Reasons For the Low Numbers
Bitcoin multiplied more than 13 times last year, while the cryptocurrency market in its entirety gained well over $500 billion in value. As a result, U.S. households likely owe $25 billion in capital gains taxes for their digital currency holdings, according to estimates from Tom Lee, head of research at Fundstrat Global Advisors.
What’s worth nothing is that some experts have attributed part of Bitcoin’s more than 40% drop so far this year to investors cashing out to pay capital gains taxes ahead of the April 17th deadline. Bitcoin suddenly rallied 17% Thursday morning and traded above $8,000 Friday morning.

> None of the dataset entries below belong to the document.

(** * KV Cache C++ Packer: dependency resolution and build orchestration

    A shallow embedding of [pack.py] (class [Builder] and [main]) together
    with the properties of the build pipeline that its specification states.

    Conventions of the embedding.
    - A Python [str] is a [string]; a character is a code point below 256.
    - A Python [dict] whose iteration order matters (the registry [PACKS],
      [build_results]) is an association list in insertion order; a [dict]
      never holds a key twice, which is the hypothesis [dict_wf].
    - A Python [set] of strings is a [gset string]; [os.environ] is a
      [gmap string string].
    - An exception is a value of [exn]; a method that can raise returns
      [exn + A] next to the state it leaves behind, since mutations made
      before a [raise] persist.
    - The operating system (processes, file system) is an abstract state
      with the operations [pack.py] calls on it; [argparse] is a library
      call that returns the parsed arguments or leaves the process. *)

From Stdlib Require Import ZArith Ascii String List Relations.
From stdpp Require Import base tactics option list sets gmap strings pretty.

#[local] Set Warnings "-clear-no-such-hyp,-register-all".

Local Open Scope string_scope.
Local Open Scope list_scope.

(** ** Python strings *)

Module PyStr.

(** [s.split(sep)] for a one-character separator. The result is never
    empty: the empty string splits into one empty segment. *)
Fixpoint split (sep : ascii) (s : string) : list string :=
  match s with
  | EmptyString => [EmptyString]
  | String c s' =>
      if Ascii.eqb c sep then EmptyString :: split sep s'
      else match split sep s' with
           | [] => [String c EmptyString]
           | seg :: segs => String c seg :: segs
           end
  end.

(** [l[-1]] on a list of strings that is known to be non-empty. *)
Definition last_segment (l : list string) : string := List.last l EmptyString.

(** [needle in haystack] on strings. *)
Fixpoint contains (needle haystack : string) : bool :=
  String.prefix needle haystack
  || match haystack with
     | EmptyString => false
     | String _ rest => contains needle rest
     end.

(** [sep.join(l)]. *)
Fixpoint join (sep : string) (l : list string) : string :=
  match l with
  | [] => EmptyString
  | [x] => x
  | x :: rest => x ++ sep ++ join sep rest
  end.

(** [c.lower()] for one code point below 256: the ASCII capitals and the
    capitals of the Latin-1 block (all of 0xC0..0xDE but the
    multiplication sign). *)
Definition lower_char (c : ascii) : ascii :=
  let n := nat_of_ascii c in
  if ((65 <=? n) && (n <=? 90))%nat then ascii_of_nat (n + 32)
  else if ((192 <=? n) && (n <=? 222) && negb (n =? 215))%nat
       then ascii_of_nat (n + 32)
  else c.

Fixpoint lower (s : string) : string :=
  match s with
  | EmptyString => EmptyString
  | String c s' => String (lower_char c) (lower s')
  end.

(** Truth value of a string: the empty string is false. *)
Definition truthy (s : string) : bool :=
  match s with EmptyString => false | String _ _ => true end.
Lemma replace_scan_length old s : forall skip,
  (length (replace_scan skip old [] s) <= length s)%nat.
Proof.
  induction s as [|c s IH]; intros skip; [done|].
  cbn [replace_scan]. destruct skip as [|k].
  - destruct (startswith old (c :: s)); cbn [app length].
    + specialize (IH (length old - 1)%nat). lia.
    + specialize (IH 0%nat). lia.
  - specialize (IH k). cbn [length]. lia.
Qed.

Lemma replace_length old s :
  (length (replace old [] s) <= length s)%nat.
Proof.
  destruct old as [|c old]; [|apply replace_scan_length].
  cbn. induction s as [|x s IH]; cbn; lia.
Qed.

Lemma lstrip_length set s : (length (lstrip set s) <= length s)%nat.
Proof.
  induction s as [|c s IH]; [done|].
  cbn [lstrip]. destruct (char_in c set); cbn [length]; lia.
Qed.

Lemma strip_length set s : (length (strip set s) <= length s)%nat.
Proof.
  unfold strip, rstrip. rewrite length_rev.
  etransitivity; [apply lstrip_length|]. rewrite length_rev.
  apply lstrip_length.
Qed.

(** The constructor never accepts a text of fewer than 32 characters. *)
Lemma UUID_short s : (String.length s < 32)%nat -> UUID s = None.
Proof.
  intros Hlen. rewrite UUID_unfold. unfold parse32.
  set (hex := replace (str_chars "-") [] _).
  assert (Hhex : (length hex <= String.length s)%nat).
  { subst hex. rewrite <- length_str_chars.
    etransitivity; [apply replace_length|].
    etransitivity; [apply strip_length|].
    etransitivity; [apply replace_length|]. apply replace_length. }
  destruct (Nat.eqb_spec (length hex) 32) as [E|_]; [lia|reflexivity].
Qed.

(** X1: a non-empty key of fewer than 32 characters never passes
    [is_uuid], so [get_project_id] always takes it for an alias: it makes
    exactly one query, for that text under the tenant of the [slug]
    parameter, and leaves the view as it is. *)
Theorem short_key_is_always_looked_up env st key :
  key <> "" ->
  (String.length key < 32)%nat ->
  BaseViewSet.is_uuid (PyStr key) = false
  /\ events (BaseViewSet.get_project_id env (PyStr key) st)
     = [Query (dict_get (kwargs st) "slug") key]
  /\ final (BaseViewSet.get_project_id env (PyStr key) st) = st.
Proof.
  intros Hne Hlen.
  assert (Hnot : BaseViewSet.is_uuid (PyStr key) = false).
  { unfold BaseViewSet.is_uuid. cbn [str]. by rewrite (UUID_short _ Hlen). }
  split; [exact Hnot|].
  rewrite get_project_id_query; [done|].
  rewrite Hnot. cbn. by destruct (String.eqb_spec key "").
Qed.

Lemma short_key_is_always_looked_up_witness :
  BaseViewSet.is_uuid (PyStr "ENG") = false
  /\ events (BaseViewSet.get_project_id acme (PyStr "ENG")
               (fresh (path_kwargs "acme" "ENG")))
     = [Query (dict_get (kwargs (fresh (path_kwargs "acme" "ENG"))) "slug")
          "ENG"]
  /\ final (BaseViewSet.get_project_id acme (PyStr "ENG")
              (fresh (path_kwargs "acme" "ENG")))
     = fresh (path_kwargs "acme" "ENG").
Proof.
  apply short_key_is_always_looked_up; [discriminate|].
  vm_compute. lia.
Defined.

(** ** What [get_project_id] does and does not do *)

(** X2: [get_project_id] never changes the view, emits nothing but at most
    one query, which is for the text of its argument under the tenant of the
    [slug] parameter, and the only exception it raises is a bare
    [ObjectDoesNotExist], after that query. *)
Theorem get_project_id_effects env v st :
  final (BaseViewSet.get_project_id env v st) = st
  /\ (events (BaseViewSet.get_project_id env v st) = []
      \/ events (BaseViewSet.get_project_id env v st)
         = [Query (dict_get (kwargs st) "slug") (str v)])
  /\ (forall e, outcome (BaseViewSet.get_project_id env v st) = inl e ->
      e = new_exc [ObjectDoesNotExist]
      /\ events (BaseViewSet.get_project_id env v st)
         = [Query (dict_get (kwargs st) "slug") (str v)]).
Proof.
  destruct (truthy v && negb (BaseViewSet.is_uuid v)) eqn:Hcond.
  - destruct v as [|s]; [done|].
    rewrite (get_project_id_query _ _ _ Hcond).
    unfold final, events, outcome. cbn.
    split; [done|]. split; [by right|].
    intros e. destruct (head _); [done|]. by intros [= <-].
  - rewrite (get_project_id_skip _ _ _ Hcond).
    unfold final, events, outcome. cbn. split; [done|]. split; [by left|done].
Qed.

(** X3: when the identifiers in the store are UUID texts, resolution is
    idempotent: whatever [get_project_id] returns, it returns unchanged
    when asked again, and the second call makes no query. *)
Theorem get_project_id_idempotent env st v resolved :
  Forall (fun row => BaseViewSet.is_uuid (PyStr (project_id row)) = true)
    (ProjectIdentifier_objects env) ->
  outcome (BaseViewSet.get_project_id env v st) = inr resolved ->
  BaseViewSet.get_project_id env resolved st = (inr resolved, st, []).
Proof.
  intros Hrows Hout.
  destruct (truthy v && negb (BaseViewSet.is_uuid v)) eqn:Hcond.
  - destruct v as [|s]; [done|].
    rewrite (get_project_id_query _ _ _ Hcond) in Hout.
    unfold outcome in Hout. cbn in Hout.
    destruct (head _) as [row|] eqn:Hhead; [|done].
    injection Hout as <-.
    assert (Hin : In row (ProjectIdentifier_objects env)).
    { destruct (List.filter _ _) as [|r rs] eqn:Hf; [done|].
      injection Hhead as ->.
      assert (Hr : In row (List.filter
                (matches (dict_get (kwargs st) "slug") s)
                (ProjectIdentifier_objects env))) by (rewrite Hf; by left).
      by apply filter_In in Hr as [? _]. }
    apply get_project_id_skip.
    rewrite (proj1 (List.Forall_forall _ _) Hrows row Hin).
    apply andb_false_r.
  - rewrite (get_project_id_skip _ _ _ Hcond) in Hout.
    injection Hout as <-. by apply get_project_id_skip.
Qed.

Lemma get_project_id_idempotent_witness :
  BaseViewSet.get_project_id acme (PyStr uuid_1)
    (fresh (path_kwargs "acme" "ENG"))
  = (inr (PyStr uuid_1), fresh (path_kwargs "acme" "ENG"), []).
Proof.
  apply (get_project_id_idempotent acme (fresh (path_kwargs "acme" "ENG"))
           (PyStr "ENG")).
  - repeat constructor.
  - vm_compute. reflexivity.
Defined.

(** ** What the pipelines hand back *)

(** X4: neither [dispatch] lets an exception propagate, and
    [BaseAPIView.dispatch] hands back exactly what the framework's
    [dispatch] produced: its response, with the state it left, or, when it
    raised, the exception object. *)
Theorem dispatch_hands_back_inner_outcome env request kw st :
  (exists ret, outcome (BaseViewSet.dispatch env request kw st) = inr ret)
  /\ (exists ret, outcome (BaseAPIView.dispatch env request kw st) = inr ret)
  /\ (forall response,
        outcome (APIView_dispatch env (TimezoneMixin.initial env)
                   (BaseAPIView.handle_exception env) request kw st)
        = inr response ->
        outcome (BaseAPIView.dispatch env request kw st)
        = inr (RetResponse response)
        /\ final (BaseAPIView.dispatch env request kw st)
           = final (APIView_dispatch env (TimezoneMixin.initial env)
                      (BaseAPIView.handle_exception env) request kw st))
  /\ (forall e,
        outcome (APIView_dispatch env (TimezoneMixin.initial env)
                   (BaseAPIView.handle_exception env) request kw st)
        = inl e ->
        outcome (BaseAPIView.dispatch env request kw st)
        = inr (RetException e)).
Proof.
  destruct (dispatch_never_raises env request kw st) as [H1 H2].
  split; [exact H1|]. split; [exact H2|].
  unfold BaseAPIView.dispatch. rewrite try_bind.
  destruct (APIView_dispatch _ _ _ _ _ _) as [[[e|r] st1] ev1];
    unfold outcome, final; cbn.
  - split; [done|]. intros e' [= <-].
    destruct (apiview_classifier env e st1) as (resp & tr & H & _).
    rewrite bind_run, H. reflexivity.
  - split; [|done]. intros r' [= <-]. run. by destruct (DEBUG env).
Qed.

(** ** The locale step inside the pipeline *)

(** X5: when [TimezoneMixin.initial] raises, it has done nothing: the view
    and the thread's zone are as before and no event happened; what it
    raises is either the exception of the framework's [initial] or, when
    that one passed and the principal is authenticated, the exception that
    [ZoneInfo] raised for the principal's zone name. *)
Theorem initial_raises_before_touching_zone env request st e :
  outcome (TimezoneMixin.initial env request st) = inl e ->
  TimezoneMixin.initial env request st = (inl e, st, [])
  /\ (APIView_initial env request = inl e
      \/ (APIView_initial env request = inr tt
          /\ is_authenticated (user request) = true
          /\ zoneinfo_load env (user_timezone (user request)) = inl e)).
Proof.
  unfold TimezoneMixin.initial, ZoneInfo, timezone_activate,
    timezone_deactivate, outcome. run.
  destruct (APIView_initial env request) as [e'|[]]; cbn.
  - intros [= <-]. split; [done|by left].
  - destruct (is_authenticated (user request)); cbn; [|done].
    destruct (zoneinfo_load env _) as [e'|[]]; cbn; [|done].
    intros [= <-]. split; [done|]. right. done.
Qed.

Lemma initial_raises_before_touching_zone_witness :
  TimezoneMixin.initial acme (request_of martian) (stale ∅)
  = (inl ZoneInfoNotFound, stale ∅, [])
  /\ (APIView_initial acme (request_of martian) = inl ZoneInfoNotFound
      \/ (APIView_initial acme (request_of martian) = inr tt
          /\ is_authenticated (user (request_of martian)) = true
          /\ zoneinfo_load acme (user_timezone (user (request_of martian)))
             = inl ZoneInfoNotFound)).
Proof.
  apply initial_raises_before_touching_zone. reflexivity.
Defined.

Lemma initial_zone_load_fails env request st e :
  APIView_initial env request = inr tt ->
  is_authenticated (user request) = true ->
  zoneinfo_load env (user_timezone (user request)) = inl e ->
  TimezoneMixin.initial env request st = (inl e, st, []).
Proof.
  intros H1 H2 H3. unfold TimezoneMixin.initial, ZoneInfo. run.
  by rewrite H1, H2, H3.
Qed.

Lemma apiview_events_quiet e :
  existsb is_handler (apiview_events e) = false
  /\ existsb is_locale_step (apiview_events e) = false.
Proof. unfold apiview_events. by destruct (spec_classify e). Qed.

(** X6: when the framework's [initial] lets the request through, the
    principal is authenticated and [ZoneInfo] raises for the stored zone
    name, and provided the framework's handler raises that exception again
    and the classified response is finalized as it is,
    [BaseAPIView.dispatch] answers with the response the classifier gives
    that exception (400 and the missing-key message for a zone the
    database lacks, since [ZoneInfoNotFoundError] is a [KeyError]; 500 and
    the fallback message, with a log call, for a malformed zone name,
    which is a [ValueError]): the handler of the view is never invoked, no
    zone is activated or deactivated, and the thread's zone stays what it
    was. *)
Theorem zone_load_failure_is_classified env request kw st e :
  APIView_initial env request = inr tt ->
  is_authenticated (user request) = true ->
  zoneinfo_load env (user_timezone (user request)) = inl e ->
  APIView_handle_exception env e = inl e ->
  finalize_response env (spec_response e) = inr (spec_response e) ->
  outcome (BaseAPIView.dispatch env request kw st)
  = inr (RetResponse (spec_response e))
  /\ List.filter is_log (events (BaseAPIView.dispatch env request kw st))
     = apiview_events e
  /\ existsb is_handler (events (BaseAPIView.dispatch env request kw st))
     = false
  /\ existsb is_locale_step (events (BaseAPIView.dispatch env request kw st))
     = false
  /\ current_timezone (final (BaseAPIView.dispatch env request kw st))
     = current_timezone st.
Proof.
  intros H1 H2 H3 H4 H5.
  assert (E : BaseAPIView.dispatch env request kw st
              = (inr (RetResponse (spec_response e)),
                 set_kwargs kw st,
                 apiview_events e
                 ++ if DEBUG env
                    then [PrintQueries (method request) (full_path request)]
                    else [])).
  { unfold BaseAPIView.dispatch, APIView_dispatch.
    rewrite try_bind, bind_run. cbn [modify prepend fst snd app].
    rewrite bind_run, try_bind, (initial_zone_load_fails _ _ _ _ H1 H2 H3).
    rewrite apiview_handle_exception_run, H4.
    cbn [prepend fst snd app]. unfold lift at 1. rewrite H5.
    cbn [prepend fst snd app]. rewrite try_bind.
    unfold lift, when, emit, prepend, try_except.
    destruct (DEBUG env); cbn [fst snd mret ret];
      by rewrite ?app_nil_r, <- ?app_assoc. }
  rewrite E. unfold outcome, events, final. cbn [fst snd].
  destruct (apiview_events_quiet e) as [Hh Hl].
  rewrite List.filter_app, !existsb_app, Hh, Hl.
  assert (Hlog : List.filter is_log (apiview_events e) = apiview_events e).
  { unfold apiview_events. by destruct (spec_classify e). }
  rewrite Hlog. destruct (DEBUG env); cbn; by rewrite ?app_nil_r.
Qed.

Today the coin sits at almost $8,400.
Credit Karma Tax’s Chawla explained that there is: “A good chance that the perceived complexities of reporting cryptocurrency gains are pushing filers to wait until the very last minute”
Elizabeth Crouse, a partner at Seattle-based law firm K&L Gates, shares Chawla’s perspective. Crouse argues that a high risk tolerance amongst many crypto-enthusiasts means they are likely more willing to risk the chance that the IRS comes knocking, saying:
“If I had to guess, there’s probably a lot of underreporting.” Adding that, “Most of the people in the cryptocurrency world tend to have a pretty high risk tolerance.”